Consiglio: verifica attentamente cosa supporta il tuo dispositivo prima di cercare informazioni. Alcune schede madri o laptop non funzionano se non utilizzi il loro metodo di ripristino specifico. Se non vedi alcuna opzione, è il momento di valutare la possibilità di effettuare un reflash tramite BIOS Flashback o persino la programmazione hardware.

Riprogrammazione del BIOS o utilizzo di un programmatore

  • Quando tutto il resto fallisce e il PC non si avvia, l’unica soluzione potrebbe essere quella di riprogrammare il chip del BIOS direttamente con un hardware dedicato (un programmatore BIOS).Non tutti sono a loro agio con questa soluzione, ma in alcune situazioni è l’ultima spiaggia. Per sostituire il chip, sono necessari un dispositivo di programmazione, un socket per il chip BIOS e alcune competenze di saldatura.
  • Se pensi che il BIOS sia davvero morto e che valga la pena salvare la tua scheda madre, cerca un servizio che possa riprogrammare o sostituire il chip EEPROM. Oppure, se sei un mago della tecnologia con l’attrezzatura giusta, puoi provare a farlo da solo, ma…procedi con cautela.

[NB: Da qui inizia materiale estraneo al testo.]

(** ** Resignations *)
Section Resignations.
Context (opts : Options) (env : Environment).
Lemma finishAdmission_maps fed ds ok m st : m !! fed = Some st ->
  exists st', mgr (finishTerminalAdmission m fed ds ok) !! fed = Some st' /\ same_maps st st' /\
    forall h, callbackSessions st !! h = None -> callbackSessions st' !! h = None.
Proof.
  intros E. unfold finishTerminalAdmission. simpl. rewrite E. eexists. split; [by apply lookup_insert_eq|].
  apply (fold_left_ind (fun s => same_maps st s /\ forall h, callbackSessions st !! h = None -> callbackSessions s !! h = None)); [done|].
  intros s d _ [Hs Hn]. unfold finishOne. destruct (callbackSessions s !! Recipient d) as [x|] eqn:Ex; [|done].
  destruct (pendingCb x !! _) as [t|]; [|done]. split; [done|]. intros h Hh. simpl. rewrite lookup_insert_ne; [by apply Hn|].
  intros <-. apply Hn in Hh. congruence.
Qed.
(** Where an attribute of the departed went. *)
Definition settled_at (st s : federationState) (h : FederateHandle) (k : ownershipKey) : Prop :=
  (exists w, owners s !! k = Some w /\ w <> h /\ is_Some (pendingAcquires st !! (k, w))) \/
  (owners s !! k = None /\ unownedOffers s !! k = Some 0).
Lemma resignTransfers_spec st h l : (forall k w, (k, w) ∈ l -> w = InvalidFederateHandle \/ (w <> h /\ is_Some (pendingAcquires st !! (k, w)))) ->
  forall s0, let s := fold_left resignTransfer l s0 in
  (forall k, k ∈ map fst l -> settled_at st s h k) /\ (forall k, k ∉ map fst l -> owners s !! k = owners s0 !! k /\ unownedOffers s !! k = unownedOffers s0 !! k) /\
  (forall a, is_Some (pendingAcquires s !! a) -> is_Some (pendingAcquires s0 !! a)).
Proof.
  induction l as [|[k0 w0] l IH] using rev_ind; intros Hl s0; [split_and!; [intros k []%elem_of_nil|done|done]|].
  cbv zeta. rewrite fold_left_app, map_app. cbn [fold_left map fst]. destruct (IH ltac:(intros; apply Hl; set_solver) s0) as (I1 & I2 & I3).
  set (s1 := fold_left resignTransfer l s0) in *. destruct (Hl k0 w0 ltac:(set_solver)) as [->|[Hw Hp]].
  - unfold resignTransfer. cbn [fst snd]. rewrite Z.eqb_refl. split_and!; own_simpl.
    + intros k Hk. destruct (decide (k0 = k)) as [<-|Hne]; [right; own_simpl; by rewrite lookup_delete_eq, lookup_insert_eq|].
      apply elem_of_app in Hk as [Hk|Hk%list_elem_of_singleton]; [|done]. destruct (I1 k Hk) as [H|H]; [left|right]; own_simpl;
        rewrite ?lookup_delete_ne, ?lookup_insert_ne by done; done.
    + intros k. rewrite not_elem_of_app, list_elem_of_singleton. intros [Hk Hne]. rewrite lookup_delete_ne, lookup_insert_ne by done. by apply I2.
    + exact I3.
  - unfold resignTransfer. cbn [fst snd]. destruct (Z.eqb_spec w0 InvalidFederateHandle) as [->|_].
    + split_and!; own_simpl.
      * intros k Hk. destruct (decide (k0 = k)) as [<-|Hne]; [right; own_simpl; by rewrite lookup_delete_eq, lookup_insert_eq|].
        apply elem_of_app in Hk as [Hk|Hk%list_elem_of_singleton]; [|done]. destruct (I1 k Hk) as [H|H]; [left|right]; own_simpl;
          rewrite ?lookup_delete_ne, ?lookup_insert_ne by done; done.
      * intros k. rewrite not_elem_of_app, list_elem_of_singleton. intros [Hk Hne]. rewrite lookup_delete_ne, lookup_insert_ne by done. by apply I2.
      * exact I3.
    + split_and!; own_simpl.
      * intros k Hk. destruct (decide (k0 = k)) as [<-|Hne]; [left; exists w0; own_simpl; by rewrite lookup_insert_eq|].
        apply elem_of_app in Hk as [Hk|Hk%list_elem_of_singleton]; [|done]. destruct (I1 k Hk) as [H|H]; [left|right]; own_simpl;
          rewrite ?lookup_delete_ne, ?lookup_insert_ne by done; done.
      * intros k. rewrite not_elem_of_app, list_elem_of_singleton. intros [Hk Hne]. rewrite lookup_delete_ne, lookup_insert_ne by done. by apply I2.
      * intros a [_ Ha]%lookup_delete_is_Some. by apply I3.
Qed.
Lemma prepareResignTransfers_keys fed st h ks : forall ts ds, prepareResignTransfers opts fed st h ks = Ret (ts, ds) -> map fst ts = ks.
Proof.
  induction ks as [|k ks IH]; simpl; intros ts ds H; [by injection H as <- _|]. bind_inv H. destruct r as [w ds1]. bind_inv H. destruct r as [ts2 ds2].
  injection H as <- _. simpl. f_equal. by eapply IH.
Qed.
Lemma PrepareResign_keys st fed h action gone p k : PrepareResign opts (Some st) fed h action gone = Ret p ->
  k ∈ map fst (transfers p) <-> owners st !! k = Some h /\ k.1 ∉ gone.
Proof.
  intros (ts & ds & Hr & ->)%PrepareResign_inv. simpl. rewrite (prepareResignTransfers_keys _ _ _ _ _ _ Hr). unfold ownedKeys.
  rewrite merge_sort_Permutation, list_elem_of_filter, elem_of_elements, elem_of_dom. destruct (owners st !! k) as [o|].
  - rewrite andb_true_iff, negb_true_iff, bool_decide_eq_false, Z.eqb_eq. split; [intros [[-> ?] _]; done|]. intros [[= ->] ?]. done.
  - split; [intros [? _]; done|]. intros [? _]; done.
Qed.
Definition nothing_at (st : federationState) (k : ownershipKey) : Prop :=
  owners st !! k = None /\ pendingDivests st !! k = None /\ unownedOffers st !! k = None /\ forall x, pendingAcquires st !! (k, x) = None.
Definition nothing_of (st : federationState) (h : FederateHandle) (k : ownershipKey) : Prop :=
  owners st !! k <> Some h /\ pendingAcquires st !! (k, h) = None /\ unownedOffers st !! k <> Some h /\
  forall pd, pendingDivests st !! k = Some pd -> pd_owner pd <> h.
Lemma commitResign_spec st fed h gone p st' ts : h <> InvalidFederateHandle -> plan_for st h gone p ->
  (forall k, k ∈ map fst (transfers p) <-> owners st !! k = Some h /\ k.1 ∉ gone) -> commitResign opts st fed p = Ret (st', ts) ->
  callbackSessions st' !! h = None /\ (forall k, nothing_of st' h k) /\
  (forall k, k.1 ∉ gone -> owners st !! k = Some h -> settled_at st st' h k) /\
  (forall k o, k.1 ∉ gone -> owners st !! k = Some o -> o <> h -> owners st' !! k = Some o) /\
  (own_wf st' -> forall k, k.1 ∈ gone -> nothing_at st' k).
Proof.
  intros Hh (Ep & Eg & Ht) Hkeys. unfold commitResign. rewrite Ep, Eg. destruct (registerTerminalCallbacks _ _ _ _) as [[st1 ts1]| |] eqn:Hr; [|done|done].
  intros [= <- _]. apply register_maps in Hr as (Eo & Ed & Ea & Ef). simpl in Eo, Ed, Ea, Ef.
  set (s0 := set_owners (set_callbackSessions st1 (delete h (callbackSessions st1))) (filter _ _)).
  destruct (resignTransfers_spec st h (transfers p) (fun k w Hk => proj2 (proj2 (Ht k w Hk))) s0) as (I1 & I2 & I3).
  assert (callbackSessions (fold_left resignTransfer (transfers p) s0) !! h = None) as Hses.
  { rewrite fold_sessions; [apply lookup_delete_eq|]. intros s t. unfold resignTransfer. by destruct (_ =? _). }
  set (s := fold_left resignTransfer (transfers p) s0) in *.
  assert (forall k, owners s0 !! k = if decide (k.1 ∈ gone) then None else owners st !! k) as E0.
  { intros k. subst s0. cbn [owners set_owners set_callbackSessions]. rewrite Eo, map_lookup_filter.
    destruct (owners st !! k); simpl; repeat case_decide; try done; by case_guard. }
  assert (forall k, k.1 ∉ gone -> unownedOffers (removePendingResignState s h gone) !! k = (fun d => if d =? h then 0 else d) <$> unownedOffers s !! k) as EF.
  { intros k Hg. simpl. rewrite lookup_fmap. f_equal. rewrite map_lookup_filter. destruct (unownedOffers s !! k); simpl; [|done]. by case_guard. }
  assert (forall k, owners s !! k <> Some h) as Hno.
  { intros k Hk. destruct (decide (k ∈ map fst (transfers p))) as [Hin|Hn].
    - destruct (I1 k Hin) as [(w & Hw & Hne & _)|[Hw _]]; congruence.
    - destruct (I2 k Hn) as [E _]. rewrite E, E0 in Hk. case_decide; [done|]. by apply Hn, Hkeys. }
  split_and!.
  - exact Hses.
  - intros k. split_and!; simpl.
    + apply Hno.
    + apply map_lookup_filter_None. right. intros t _ [_ Hx]. done.
    + rewrite lookup_fmap. intros (d & _ & E)%fmap_Some. revert E. unfold InvalidFederateHandle in Hh. destruct (Z.eqb_spec d h); congruence.
    + intros pd [_ [_ ?]]%map_lookup_filter_Some. done.
  - intros k Hg Hk. destruct (I1 k ltac:(by apply Hkeys)) as [H|[H1 H2]]; [by left|right]. split; [exact H1|]. rewrite EF, H2 by done. cbn [fmap option_fmap option_map].
    unfold InvalidFederateHandle in Hh. destruct (Z.eqb_spec 0 h); [congruence|reflexivity].
  - intros k o Hg Hk Hne. simpl. destruct (I2 k) as [-> _]; [rewrite Hkeys; intros [? _]; congruence|]. rewrite E0. by rewrite decide_False.
  - intros Hw k Hg. assert (k ∉ map fst (transfers p)) as Hn by (rewrite Hkeys; tauto). destruct (I2 k Hn) as [E _]. split_and!; simpl.
    + rewrite E, E0. by rewrite decide_True.
    + apply map_lookup_filter_None. right. intros pd _ [Hx _]. done.
    + rewrite lookup_fmap. apply fmap_None, map_lookup_filter_None. right. intros d _ Hx. done.
    + intros x. apply map_lookup_filter_None. right. intros t _ [Hx _]. done.
Qed.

Si tratta di un’operazione piuttosto complessa, e un’esecuzione errata può peggiorare la situazione della scheda madre, quindi in caso di dubbi, si consiglia l’aiuto di un professionista. Per i computer desktop, spesso si hanno più opzioni, come la sostituzione del chip o l’utilizzo di un flasher dedicato.

Se desideri approfondire le tecniche di ripristino del BIOS, consulta le risorse o i manuali ufficiali del produttore del tuo dispositivo. A volte, potrebbero persino fornire immagini di ripristino o strumenti flash specifici che devi assolutamente utilizzare.